The video appears to show the engine beginning to roll over to its left after coming straight off the track before what should have been a turn to the right. The train seemed to show no indication of slowing down before the bend.

All eight of the train’s cars derailed, some knocking over concrete pylons. By Monday morning the wreckage had been cleared from the tracks.

Taiwan’s president, Tsai Ing-wen, and its premier, Lai Ching-te, both visited Yilan County after the accident.

Tsai visited one of the four hospitals treating victims. She met with family members of the deceased, offering condolences, and prayed with Buddhist monks at a local temple.

The eight family members who died after attending the wedding ranged in age from 9 to 67, Tung Xiao-ling, 43, a relative of the victims who was not on the train, told Reuters. The victims were attending the wedding of Tung’s sister.

One American was among the injured.

The train accident is the deadliest in Taiwan since 1981, when a collision in Miaoli County, in the island’s northwest, killed 31 people.

Taiwan’s Central News Agency reported that passengers on the train said that before the train’s derailing, the emergency brakes had been applied multiple times, and that illuminated signs on the train had been operating in an abnormal manner.
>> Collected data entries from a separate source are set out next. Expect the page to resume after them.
(** [Producer.Publish]: ranging over the map gives its entries in an [order]. *)
Definition toKafka {P} (order : list (string * string)) (m : OutMessage P) : kafkaMessage P :=
  mkKafkaMessage (omTopic m) 0 0 (omKey m) (omValue m) order (omTimestamp m).
Definition ranges_over (order : list (string * string)) (headers : gmap string string) : Prop := order ≡ₚ map_to_list headers.

Definition vbkafkaMessageFromKafkaGo {P} (m : kafkaMessage P) : Message P :=
  mkMessage (kmTopic m) (swrap 32 (kmPartition m)) (kmOffset m) (kmKey m) (kmValue m)
    (fold_left (fun headers h => <[h.1 := h.2]> headers) (kmHeaders m) ∅) (kmTime m).

(** The broker keeps topic, key, value and headers, and assigns the rest. *)
Definition brokered {P} (m m' : kafkaMessage P) : Prop :=
  kmTopic m' = kmTopic m /\ kmKey m' = kmKey m /\ kmValue m' = kmValue m /\ kmHeaders m' = kmHeaders m.

Lemma headers_roundtrip order headers : ranges_over order headers ->
  fold_left (fun headers h => <[h.1 := h.2]> headers) order (∅ : gmap string string) = headers.
Proof.
  intros Ho. assert (forall l (m : gmap string string), NoDup l.*1 -> (forall k v, (k, v) ∈ l -> m !! k = None) ->
    fold_left (fun headers h => <[h.1 := h.2]> headers) l m = list_to_map l ∪ m) as Hfold.
  { induction l as [|[k v] l IH]; intros m Hnd Hfresh; simpl; [by rewrite map_empty_union|].
    apply NoDup_cons in Hnd as [Hk Hnd]. rewrite IH.
    - rewrite <- insert_union_l, insert_union_r; [done|]. by apply not_elem_of_list_to_map.
    - done.
    - intros k' v' Hin. rewrite lookup_insert_ne; [apply (Hfresh k' v'); by right|]. intros ->. apply Hk.
      by apply (list_elem_of_fmap_2 fst _ (k', v')). }
  assert (NoDup order.*1) as Hnd by (rewrite Ho; apply NoDup_fst_map_to_list).
  rewrite Hfold; [|done|intros; apply lookup_empty]. rewrite map_union_empty.
  rewrite <- (list_to_map_to_list headers). apply list_to_map_proper; [done|by symmetry].
Qed.
(* ===== verification/KeyTheorems.v ===== *)
(** * Theorems about signing keys and access tokens

    At most one key is active and no key is lost, whatever the requests; a token
    is accepted until it expires by the signer that signed it and by the signer
    of every later start, rotations in between or not; the numbers of a
    published key can be read back. *)

From stdpp Require Import pretty.
From S2P Require Import Prelude GoNum Errors GoString GoUnicode Store RoomDomain Outbox AuthDomain Auth Register OAuth SigningKeys AuthRuns AuthDemo AuthFrames AuthSteps KeySteps.

Open Scope Z_scope.

(** ** Claims *)

(** The fields that are integers of limited width. *)
Definition claimsFit (j : jwtClaims) : Prop := in_s 32 (jcRole j) /\ in_s 64 (jcIat j) /\ in_s 64 (jcExp j).

Lemma claims_roundtrip j : claimsFit j -> unmarshalClaims (marshalClaims j) = Some j.
Proof.
  destruct j as [sub role scope jti iss aud iat exp]. intros (Hr & Hi & He). simpl in *.
  assert (forall o : jwtObject,
    o !! "sub" = Some (CStr sub) -> o !! "role" = Some (CInt role) -> o !! "jti" = Some (CStr jti) ->
    o !! "iss" = Some (CStr iss) -> o !! "iat" = Some (CInt iat) -> o !! "exp" = Some (CInt exp) ->
    strField "scope" o = Some scope -> strsField "aud" o = Some aud ->
    unmarshalClaims o = Some (mkJwtClaims sub role scope jti iss aud iat exp)) as Hgo.
  { intros o E1 E2 E3 E4 E5 E6 E7 E8. unfold unmarshalClaims. rewrite E7, E8. unfold strField, intField.
    rewrite E1, E2, E3, E4, E5, E6. by rewrite !decide_True by done. }
  unfold marshalClaims. simpl. case_bool_decide as Hs; [subst scope|]; destruct aud; apply Hgo; done.
Qed.

Section tokens.
Context `{J : Jose} `{!JoseLaws J}.

(** The claims a signer puts into a token, and what is read back: times are
    whole seconds. *)
Definition signedClaims (n : nat) (c : AccessTokenClaims) : jwtClaims :=
  mkJwtClaims (clSubject c) (clSystemRole c) (clScope c) (newUUID n) (clIssuer c) (clAudience c)
    (unixSeconds (clIssuedAt c)) (unixSeconds (clExpiresAt c)).
Definition readClaims (c : AccessTokenClaims) : AccessTokenClaims :=
  mkClaims (clSubject c) (clSystemRole c) (clIssuer c) (clAudience c) (unixSeconds (clIssuedAt c) * Second)
    (unixSeconds (clExpiresAt c) * Second) (clScope c).

(** What a signer that has the key says of a token. *)
Lemma Verify_signed now n g g' c t :
  Sign n g c = Ok t -> jsVerifiers g' !! jsActiveKID g = Some (rsaPublic (jsKey g)) -> claimsFit (signedClaims n c) ->
  Verify now g' t = if unixSeconds (clExpiresAt c) <=? unixSeconds now then Err (EVb (Unauthenticated "TOKEN_EXPIRED"))
                    else Ok (readClaims c, newUUID n).
Proof using JoseLaws0.
  intros Hs Hv Hfit. unfold Sign in Hs. apply sign_verify in Hs as (b & Hp & Hb).
  unfold Verify. rewrite Hp, Hv, Hb. simpl. fold (signedClaims n c). by rewrite (claims_roundtrip _ Hfit).
Qed.

(** ** Loading keys *)

Lemma loadVerifiable_spec ctx a keys m m' :
  loadVerifiable ctx a keys m = Ok m' ->
  forall kid, (m' !! kid = m !! kid /\ (kid = a \/ kid ∉ map fst keys)) \/
    exists jwk pub, (kid, jwk) ∈ keys /\ kid <> a /\ jwkUnmarshal jwk = Ok pub /\ m' !! kid = Some pub.
Proof using Type.
  revert m. induction keys as [|[k jwk] keys IH]; simpl; intros m E kid.
  { injection E as <-. left. split; [done|]. right. apply not_elem_of_nil. }
  case_bool_decide as Hk.
  - destruct (IH _ E kid) as [[Hm Hor]|(j & p & Hin & Hr)].
    + left. split; [done|]. destruct Hor as [?|Hn]; [by left|].
      destruct (decide (kid = a)); [by left|right]. apply not_elem_of_cons. split; [congruence|done].
    + right. exists j, p. split; [by apply elem_of_cons; right|done].
  - destruct (jwkUnmarshal jwk) as [pub|] eqn:Ej; [|done]. destruct (IH _ E kid) as [[Hm Hor]|(j & p & Hin & Hr)].
    + destruct (decide (kid = k)) as [->|Hne].
      * right. exists jwk, pub. rewrite lookup_insert_eq in Hm. split_and!; try done. apply elem_of_cons. by left.
      * left. rewrite lookup_insert_ne in Hm by done. split; [done|]. destruct Hor as [?|Hn]; [by left|right].
        by apply not_elem_of_cons.
    + right. exists j, p. split; [by apply elem_of_cons; right|done].
Qed.
End tokens.

(** ** The signer of a start *)

Section start.
Context `{Env} `{C : Cipher} `{J : Jose} `{!JoseLaws J}.
Hypothesis cipher_roundtrip : forall n v enc, encryptBytes n v = Ok enc -> decryptBytes enc = Ok v.

(** A signer that verifies with every stored key and signs with an active one. *)
Definition signerFor (g : JWTSigner) (keys : gmap string SigningKey) : Prop :=
  (forall kid k, keys !! kid = Some k -> exists pub, jwkUnmarshal (skPublicJWK k) = Ok pub /\ jsVerifiers g !! kid = Some pub) /\
  exists k, keys !! jsActiveKID g = Some k /\ activeKey k = true /\ jwkMarshal (rsaPublic (jsKey g)) = Ok (skPublicJWK k).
Lai, the premier, told local reporters that if the investigation turned up evidence of a problem with the train cars, he would look into suspending services by the Puyuma Express, which is the fastest train line serving Taiwan’s east coast. It has been in service since 2013.

Lu Chieh-shen, deputy chief of the Taiwan Railways Administration, said the train’s conductor had five years of experience on the job.

Investigators met midday Monday with the conductor, who was among the injured and had been hospitalized overnight.